START RECORDS SHOWN

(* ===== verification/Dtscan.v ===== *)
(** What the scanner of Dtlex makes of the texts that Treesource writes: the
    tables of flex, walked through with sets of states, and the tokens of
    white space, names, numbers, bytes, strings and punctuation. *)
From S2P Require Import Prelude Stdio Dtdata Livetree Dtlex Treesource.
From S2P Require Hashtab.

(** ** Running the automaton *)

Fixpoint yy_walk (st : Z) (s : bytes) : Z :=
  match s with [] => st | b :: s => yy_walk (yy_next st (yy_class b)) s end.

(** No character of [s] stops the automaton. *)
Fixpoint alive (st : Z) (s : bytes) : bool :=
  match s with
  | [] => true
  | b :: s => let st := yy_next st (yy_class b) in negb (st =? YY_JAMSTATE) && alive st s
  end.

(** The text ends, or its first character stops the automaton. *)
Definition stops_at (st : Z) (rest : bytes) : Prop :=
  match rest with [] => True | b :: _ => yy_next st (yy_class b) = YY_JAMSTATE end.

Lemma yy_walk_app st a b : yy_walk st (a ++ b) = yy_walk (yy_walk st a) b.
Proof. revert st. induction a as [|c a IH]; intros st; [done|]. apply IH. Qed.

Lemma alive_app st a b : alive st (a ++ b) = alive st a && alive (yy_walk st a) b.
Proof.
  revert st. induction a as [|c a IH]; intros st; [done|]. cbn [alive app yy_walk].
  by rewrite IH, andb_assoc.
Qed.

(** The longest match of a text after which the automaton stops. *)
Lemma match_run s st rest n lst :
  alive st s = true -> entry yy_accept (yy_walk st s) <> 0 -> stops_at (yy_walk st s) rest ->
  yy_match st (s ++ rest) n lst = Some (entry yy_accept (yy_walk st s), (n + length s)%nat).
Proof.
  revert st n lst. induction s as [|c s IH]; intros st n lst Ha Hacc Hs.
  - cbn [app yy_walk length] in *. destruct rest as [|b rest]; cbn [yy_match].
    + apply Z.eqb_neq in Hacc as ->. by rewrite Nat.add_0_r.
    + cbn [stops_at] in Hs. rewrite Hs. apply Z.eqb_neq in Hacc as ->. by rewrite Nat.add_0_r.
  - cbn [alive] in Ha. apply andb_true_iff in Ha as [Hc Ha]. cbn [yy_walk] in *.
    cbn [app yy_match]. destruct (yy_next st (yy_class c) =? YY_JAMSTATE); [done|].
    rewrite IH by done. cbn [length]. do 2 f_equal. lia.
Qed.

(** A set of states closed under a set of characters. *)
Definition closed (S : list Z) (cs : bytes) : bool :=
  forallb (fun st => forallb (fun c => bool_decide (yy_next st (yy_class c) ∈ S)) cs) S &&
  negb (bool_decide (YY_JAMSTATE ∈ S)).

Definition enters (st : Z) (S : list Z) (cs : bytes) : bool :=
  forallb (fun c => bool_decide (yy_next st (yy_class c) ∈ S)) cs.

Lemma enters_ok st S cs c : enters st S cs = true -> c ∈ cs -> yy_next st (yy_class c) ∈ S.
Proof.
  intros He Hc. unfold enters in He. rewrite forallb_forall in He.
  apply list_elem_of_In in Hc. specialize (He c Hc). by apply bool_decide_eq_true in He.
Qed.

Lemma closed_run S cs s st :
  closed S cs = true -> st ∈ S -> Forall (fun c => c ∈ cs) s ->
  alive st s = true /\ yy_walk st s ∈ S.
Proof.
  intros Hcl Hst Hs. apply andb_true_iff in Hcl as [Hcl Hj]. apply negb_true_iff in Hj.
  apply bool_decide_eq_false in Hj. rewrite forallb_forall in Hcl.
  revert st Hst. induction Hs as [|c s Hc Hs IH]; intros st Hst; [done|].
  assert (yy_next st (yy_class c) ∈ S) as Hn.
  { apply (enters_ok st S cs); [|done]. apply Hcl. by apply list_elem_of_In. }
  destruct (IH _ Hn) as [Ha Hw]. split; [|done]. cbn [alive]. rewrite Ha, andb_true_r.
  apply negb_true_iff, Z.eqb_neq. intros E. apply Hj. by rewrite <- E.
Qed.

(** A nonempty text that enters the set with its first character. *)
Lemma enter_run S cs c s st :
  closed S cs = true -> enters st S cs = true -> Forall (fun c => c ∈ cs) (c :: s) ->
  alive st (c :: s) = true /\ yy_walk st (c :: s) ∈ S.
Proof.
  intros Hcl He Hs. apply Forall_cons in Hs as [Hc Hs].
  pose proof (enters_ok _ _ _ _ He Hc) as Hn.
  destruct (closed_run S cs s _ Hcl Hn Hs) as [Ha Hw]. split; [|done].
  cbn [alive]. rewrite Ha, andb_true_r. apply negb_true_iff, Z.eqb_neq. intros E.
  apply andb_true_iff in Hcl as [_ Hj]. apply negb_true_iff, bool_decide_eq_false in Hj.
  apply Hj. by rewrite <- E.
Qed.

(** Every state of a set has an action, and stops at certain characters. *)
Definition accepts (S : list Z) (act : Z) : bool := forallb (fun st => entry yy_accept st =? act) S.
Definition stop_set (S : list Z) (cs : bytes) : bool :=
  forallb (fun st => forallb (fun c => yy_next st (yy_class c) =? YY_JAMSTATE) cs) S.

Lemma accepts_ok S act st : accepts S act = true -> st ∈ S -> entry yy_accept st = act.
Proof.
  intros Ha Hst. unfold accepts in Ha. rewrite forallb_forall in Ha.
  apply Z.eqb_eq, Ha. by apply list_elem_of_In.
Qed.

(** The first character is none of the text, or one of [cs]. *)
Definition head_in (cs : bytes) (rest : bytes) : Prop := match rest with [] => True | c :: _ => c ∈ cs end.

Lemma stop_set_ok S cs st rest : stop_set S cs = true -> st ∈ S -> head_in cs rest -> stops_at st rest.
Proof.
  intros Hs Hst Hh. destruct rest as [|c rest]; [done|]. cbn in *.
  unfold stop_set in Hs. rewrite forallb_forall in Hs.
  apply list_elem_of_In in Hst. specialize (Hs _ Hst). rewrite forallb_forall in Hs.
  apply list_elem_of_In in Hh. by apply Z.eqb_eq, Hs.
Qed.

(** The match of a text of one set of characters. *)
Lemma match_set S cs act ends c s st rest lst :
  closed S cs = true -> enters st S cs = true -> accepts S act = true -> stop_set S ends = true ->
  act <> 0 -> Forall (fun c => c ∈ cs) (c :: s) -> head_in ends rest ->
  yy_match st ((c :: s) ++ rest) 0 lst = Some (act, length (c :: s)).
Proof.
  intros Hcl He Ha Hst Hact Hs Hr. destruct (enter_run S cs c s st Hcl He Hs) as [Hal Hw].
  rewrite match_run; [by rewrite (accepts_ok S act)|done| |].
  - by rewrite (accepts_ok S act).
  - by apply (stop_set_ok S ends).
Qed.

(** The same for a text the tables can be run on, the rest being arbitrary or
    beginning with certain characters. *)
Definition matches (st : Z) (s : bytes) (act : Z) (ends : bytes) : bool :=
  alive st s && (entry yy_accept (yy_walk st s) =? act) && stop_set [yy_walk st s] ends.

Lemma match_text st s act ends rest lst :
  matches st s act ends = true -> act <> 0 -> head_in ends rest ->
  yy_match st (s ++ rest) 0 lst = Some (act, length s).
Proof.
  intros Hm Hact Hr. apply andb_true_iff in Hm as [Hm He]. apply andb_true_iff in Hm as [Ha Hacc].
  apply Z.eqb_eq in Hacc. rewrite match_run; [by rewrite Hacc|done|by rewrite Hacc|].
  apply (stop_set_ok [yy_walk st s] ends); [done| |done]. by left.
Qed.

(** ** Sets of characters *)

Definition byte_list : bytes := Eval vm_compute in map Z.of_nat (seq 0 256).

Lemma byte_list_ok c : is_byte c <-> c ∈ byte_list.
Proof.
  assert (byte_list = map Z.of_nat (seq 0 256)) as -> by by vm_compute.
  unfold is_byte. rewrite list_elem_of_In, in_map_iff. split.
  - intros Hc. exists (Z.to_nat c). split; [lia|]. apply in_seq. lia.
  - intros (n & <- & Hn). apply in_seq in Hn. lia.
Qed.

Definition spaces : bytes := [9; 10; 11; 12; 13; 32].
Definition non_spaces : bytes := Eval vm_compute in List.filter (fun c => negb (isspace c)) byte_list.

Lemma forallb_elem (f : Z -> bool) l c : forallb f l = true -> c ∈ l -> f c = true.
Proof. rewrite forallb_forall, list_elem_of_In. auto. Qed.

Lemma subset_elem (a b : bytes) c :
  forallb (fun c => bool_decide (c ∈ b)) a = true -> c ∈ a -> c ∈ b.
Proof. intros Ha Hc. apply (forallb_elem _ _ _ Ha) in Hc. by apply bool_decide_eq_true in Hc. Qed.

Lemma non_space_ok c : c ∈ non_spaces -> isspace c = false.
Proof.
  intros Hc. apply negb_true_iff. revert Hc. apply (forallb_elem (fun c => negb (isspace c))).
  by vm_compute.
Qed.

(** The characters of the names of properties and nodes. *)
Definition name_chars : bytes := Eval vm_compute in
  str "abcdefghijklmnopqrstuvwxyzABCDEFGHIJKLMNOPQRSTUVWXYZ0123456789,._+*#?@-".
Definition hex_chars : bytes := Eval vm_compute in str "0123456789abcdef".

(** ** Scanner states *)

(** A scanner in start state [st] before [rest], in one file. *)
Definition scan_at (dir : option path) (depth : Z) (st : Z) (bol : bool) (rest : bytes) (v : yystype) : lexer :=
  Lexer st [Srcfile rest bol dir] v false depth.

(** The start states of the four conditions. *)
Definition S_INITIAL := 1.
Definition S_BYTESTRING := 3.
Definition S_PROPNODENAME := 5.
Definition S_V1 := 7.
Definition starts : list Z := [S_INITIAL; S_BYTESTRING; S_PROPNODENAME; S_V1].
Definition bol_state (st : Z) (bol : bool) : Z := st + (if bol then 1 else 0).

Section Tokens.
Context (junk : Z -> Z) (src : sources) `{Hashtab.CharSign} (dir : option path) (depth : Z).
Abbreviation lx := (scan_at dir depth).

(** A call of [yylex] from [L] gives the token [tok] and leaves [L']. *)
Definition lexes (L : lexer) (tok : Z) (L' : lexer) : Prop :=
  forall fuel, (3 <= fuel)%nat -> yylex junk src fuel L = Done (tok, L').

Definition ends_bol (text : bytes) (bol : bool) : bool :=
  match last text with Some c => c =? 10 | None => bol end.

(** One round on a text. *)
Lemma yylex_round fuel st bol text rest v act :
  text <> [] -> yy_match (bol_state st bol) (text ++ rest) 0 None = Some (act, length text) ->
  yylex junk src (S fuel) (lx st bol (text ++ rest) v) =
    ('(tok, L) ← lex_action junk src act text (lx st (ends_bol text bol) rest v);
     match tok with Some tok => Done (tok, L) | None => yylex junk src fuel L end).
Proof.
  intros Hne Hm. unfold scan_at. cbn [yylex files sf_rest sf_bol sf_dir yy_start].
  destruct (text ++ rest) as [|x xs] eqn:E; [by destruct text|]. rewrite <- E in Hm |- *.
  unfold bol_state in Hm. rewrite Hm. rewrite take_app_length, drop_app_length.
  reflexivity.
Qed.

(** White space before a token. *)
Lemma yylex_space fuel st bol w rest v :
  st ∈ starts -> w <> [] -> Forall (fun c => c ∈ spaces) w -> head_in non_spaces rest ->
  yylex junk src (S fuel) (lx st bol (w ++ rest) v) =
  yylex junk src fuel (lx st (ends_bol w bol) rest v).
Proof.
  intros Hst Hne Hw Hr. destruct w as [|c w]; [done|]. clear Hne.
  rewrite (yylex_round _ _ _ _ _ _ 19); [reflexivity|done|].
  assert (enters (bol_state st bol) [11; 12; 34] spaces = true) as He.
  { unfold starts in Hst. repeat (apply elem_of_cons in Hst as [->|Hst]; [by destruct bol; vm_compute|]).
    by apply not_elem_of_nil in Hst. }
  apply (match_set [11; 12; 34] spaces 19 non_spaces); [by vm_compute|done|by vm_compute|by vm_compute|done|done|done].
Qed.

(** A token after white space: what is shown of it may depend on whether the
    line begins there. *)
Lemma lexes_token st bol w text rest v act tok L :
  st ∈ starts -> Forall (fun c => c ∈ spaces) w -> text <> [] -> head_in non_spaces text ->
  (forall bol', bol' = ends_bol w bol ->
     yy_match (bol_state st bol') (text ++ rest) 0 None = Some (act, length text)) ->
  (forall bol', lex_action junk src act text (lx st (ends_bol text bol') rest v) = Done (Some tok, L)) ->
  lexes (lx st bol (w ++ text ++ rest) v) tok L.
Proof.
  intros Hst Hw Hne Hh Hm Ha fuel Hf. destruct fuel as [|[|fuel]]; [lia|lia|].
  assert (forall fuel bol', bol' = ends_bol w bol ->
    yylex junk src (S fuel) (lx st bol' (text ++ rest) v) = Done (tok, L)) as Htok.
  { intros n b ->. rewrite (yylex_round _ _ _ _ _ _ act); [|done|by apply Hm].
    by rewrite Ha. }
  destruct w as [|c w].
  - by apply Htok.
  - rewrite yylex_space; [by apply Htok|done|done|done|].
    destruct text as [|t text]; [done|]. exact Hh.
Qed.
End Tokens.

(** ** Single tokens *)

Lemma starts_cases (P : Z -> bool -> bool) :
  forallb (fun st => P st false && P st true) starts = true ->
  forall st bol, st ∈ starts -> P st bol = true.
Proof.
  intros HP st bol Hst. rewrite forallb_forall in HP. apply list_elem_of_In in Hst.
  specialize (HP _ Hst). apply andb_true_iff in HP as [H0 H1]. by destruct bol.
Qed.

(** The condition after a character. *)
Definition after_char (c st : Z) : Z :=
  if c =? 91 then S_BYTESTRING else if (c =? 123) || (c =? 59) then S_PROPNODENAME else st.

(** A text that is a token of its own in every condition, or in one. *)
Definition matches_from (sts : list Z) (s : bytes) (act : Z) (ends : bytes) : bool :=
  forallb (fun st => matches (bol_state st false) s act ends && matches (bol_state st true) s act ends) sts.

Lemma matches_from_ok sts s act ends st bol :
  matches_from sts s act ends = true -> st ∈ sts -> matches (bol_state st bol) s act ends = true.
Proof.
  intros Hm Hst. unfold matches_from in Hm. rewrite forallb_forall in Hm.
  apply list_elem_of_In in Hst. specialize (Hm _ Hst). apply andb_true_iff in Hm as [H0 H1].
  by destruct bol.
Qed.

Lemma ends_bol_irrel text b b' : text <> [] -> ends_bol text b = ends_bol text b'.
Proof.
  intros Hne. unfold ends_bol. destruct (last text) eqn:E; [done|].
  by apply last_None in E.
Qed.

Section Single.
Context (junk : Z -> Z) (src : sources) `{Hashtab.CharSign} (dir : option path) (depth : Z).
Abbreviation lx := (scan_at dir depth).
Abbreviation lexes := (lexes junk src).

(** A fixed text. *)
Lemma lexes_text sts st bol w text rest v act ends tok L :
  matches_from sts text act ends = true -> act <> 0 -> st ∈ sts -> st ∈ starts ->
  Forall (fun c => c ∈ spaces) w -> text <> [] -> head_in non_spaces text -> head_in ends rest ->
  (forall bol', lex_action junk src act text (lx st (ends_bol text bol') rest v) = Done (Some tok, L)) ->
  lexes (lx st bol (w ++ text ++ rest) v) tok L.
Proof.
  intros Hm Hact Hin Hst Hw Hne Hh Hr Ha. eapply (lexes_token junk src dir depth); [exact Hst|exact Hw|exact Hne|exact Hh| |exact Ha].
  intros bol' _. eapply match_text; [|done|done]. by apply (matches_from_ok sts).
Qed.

END RECORDS SHOWN
START RECORDS SHOWN

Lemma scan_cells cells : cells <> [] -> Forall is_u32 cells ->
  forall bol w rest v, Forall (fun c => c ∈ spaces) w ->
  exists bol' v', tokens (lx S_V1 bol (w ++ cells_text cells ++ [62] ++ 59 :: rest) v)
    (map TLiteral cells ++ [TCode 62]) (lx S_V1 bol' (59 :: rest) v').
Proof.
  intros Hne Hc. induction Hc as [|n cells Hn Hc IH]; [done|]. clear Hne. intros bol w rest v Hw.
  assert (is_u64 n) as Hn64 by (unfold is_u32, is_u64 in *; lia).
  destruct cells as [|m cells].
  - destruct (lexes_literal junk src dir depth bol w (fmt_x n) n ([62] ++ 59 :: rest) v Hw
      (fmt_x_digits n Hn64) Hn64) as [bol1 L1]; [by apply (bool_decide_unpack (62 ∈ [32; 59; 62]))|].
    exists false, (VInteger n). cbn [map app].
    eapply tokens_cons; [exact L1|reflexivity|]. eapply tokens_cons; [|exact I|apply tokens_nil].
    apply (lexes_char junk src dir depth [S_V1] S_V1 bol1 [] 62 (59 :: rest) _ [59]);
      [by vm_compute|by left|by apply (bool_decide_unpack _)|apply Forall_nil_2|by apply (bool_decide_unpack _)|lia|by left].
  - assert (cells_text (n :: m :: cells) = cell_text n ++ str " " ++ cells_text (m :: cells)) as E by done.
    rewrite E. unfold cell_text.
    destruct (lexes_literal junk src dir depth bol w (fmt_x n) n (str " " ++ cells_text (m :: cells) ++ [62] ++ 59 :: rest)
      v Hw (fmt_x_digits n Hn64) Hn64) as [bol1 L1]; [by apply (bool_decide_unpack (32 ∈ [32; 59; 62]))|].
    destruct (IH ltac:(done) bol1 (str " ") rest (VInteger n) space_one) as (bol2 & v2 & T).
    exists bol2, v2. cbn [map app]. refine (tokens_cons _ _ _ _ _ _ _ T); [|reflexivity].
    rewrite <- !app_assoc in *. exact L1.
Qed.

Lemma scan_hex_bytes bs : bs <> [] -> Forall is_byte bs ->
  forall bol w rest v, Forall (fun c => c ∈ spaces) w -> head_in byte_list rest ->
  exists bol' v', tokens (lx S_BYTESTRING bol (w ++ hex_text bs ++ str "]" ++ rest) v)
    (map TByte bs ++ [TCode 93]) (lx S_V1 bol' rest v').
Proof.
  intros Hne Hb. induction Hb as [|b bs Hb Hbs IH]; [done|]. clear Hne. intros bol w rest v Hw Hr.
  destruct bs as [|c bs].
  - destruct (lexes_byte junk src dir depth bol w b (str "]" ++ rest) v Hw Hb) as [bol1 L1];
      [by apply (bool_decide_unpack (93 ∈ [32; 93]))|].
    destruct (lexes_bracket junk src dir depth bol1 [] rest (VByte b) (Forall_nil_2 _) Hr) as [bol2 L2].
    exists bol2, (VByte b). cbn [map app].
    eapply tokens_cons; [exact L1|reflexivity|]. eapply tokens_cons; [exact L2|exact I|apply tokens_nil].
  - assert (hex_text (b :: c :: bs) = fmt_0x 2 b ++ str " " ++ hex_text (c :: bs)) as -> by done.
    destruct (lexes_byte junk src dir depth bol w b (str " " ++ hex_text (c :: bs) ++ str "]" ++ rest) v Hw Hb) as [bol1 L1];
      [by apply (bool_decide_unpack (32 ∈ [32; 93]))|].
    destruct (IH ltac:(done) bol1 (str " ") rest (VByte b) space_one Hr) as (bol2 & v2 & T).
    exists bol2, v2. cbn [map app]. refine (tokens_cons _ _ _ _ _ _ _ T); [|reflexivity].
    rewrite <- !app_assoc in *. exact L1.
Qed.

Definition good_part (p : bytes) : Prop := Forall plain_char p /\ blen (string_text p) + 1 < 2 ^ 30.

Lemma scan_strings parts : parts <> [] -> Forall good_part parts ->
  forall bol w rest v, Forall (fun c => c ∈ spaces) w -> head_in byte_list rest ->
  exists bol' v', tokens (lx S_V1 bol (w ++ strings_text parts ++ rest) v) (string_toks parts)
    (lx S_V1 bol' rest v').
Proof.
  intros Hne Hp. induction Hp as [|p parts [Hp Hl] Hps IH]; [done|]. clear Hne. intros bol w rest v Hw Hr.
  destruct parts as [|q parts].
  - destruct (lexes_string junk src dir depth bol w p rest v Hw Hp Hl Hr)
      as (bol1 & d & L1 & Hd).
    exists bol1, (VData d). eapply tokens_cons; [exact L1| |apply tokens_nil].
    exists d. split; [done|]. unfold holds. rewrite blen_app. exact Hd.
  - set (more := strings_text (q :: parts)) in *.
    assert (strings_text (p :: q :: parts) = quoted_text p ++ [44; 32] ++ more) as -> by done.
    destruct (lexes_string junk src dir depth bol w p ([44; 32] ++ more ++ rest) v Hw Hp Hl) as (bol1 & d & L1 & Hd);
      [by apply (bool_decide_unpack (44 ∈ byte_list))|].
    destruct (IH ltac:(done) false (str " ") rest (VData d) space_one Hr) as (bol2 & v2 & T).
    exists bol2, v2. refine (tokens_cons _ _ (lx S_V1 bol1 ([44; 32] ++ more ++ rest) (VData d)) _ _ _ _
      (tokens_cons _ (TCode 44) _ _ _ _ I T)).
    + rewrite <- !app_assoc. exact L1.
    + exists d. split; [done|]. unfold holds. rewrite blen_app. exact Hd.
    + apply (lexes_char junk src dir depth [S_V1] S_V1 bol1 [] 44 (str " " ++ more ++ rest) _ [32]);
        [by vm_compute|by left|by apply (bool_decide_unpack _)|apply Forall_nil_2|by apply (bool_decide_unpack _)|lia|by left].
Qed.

END RECORDS SHOWN

When a line in the data holds the word "VByte", show that line.

▶ [RESPONSE BELOW]:
    destruct (lexes_bracket junk src dir depth bol1 [] rest (VByte b) (Forall_nil_2 _) Hr) as [bol2 L2].
    exists bol2, (VByte b). cbn [map app].
    destruct (IH ltac:(done) bol1 (str " ") rest (VByte b) space_one Hr) as (bol2 & v2 & T).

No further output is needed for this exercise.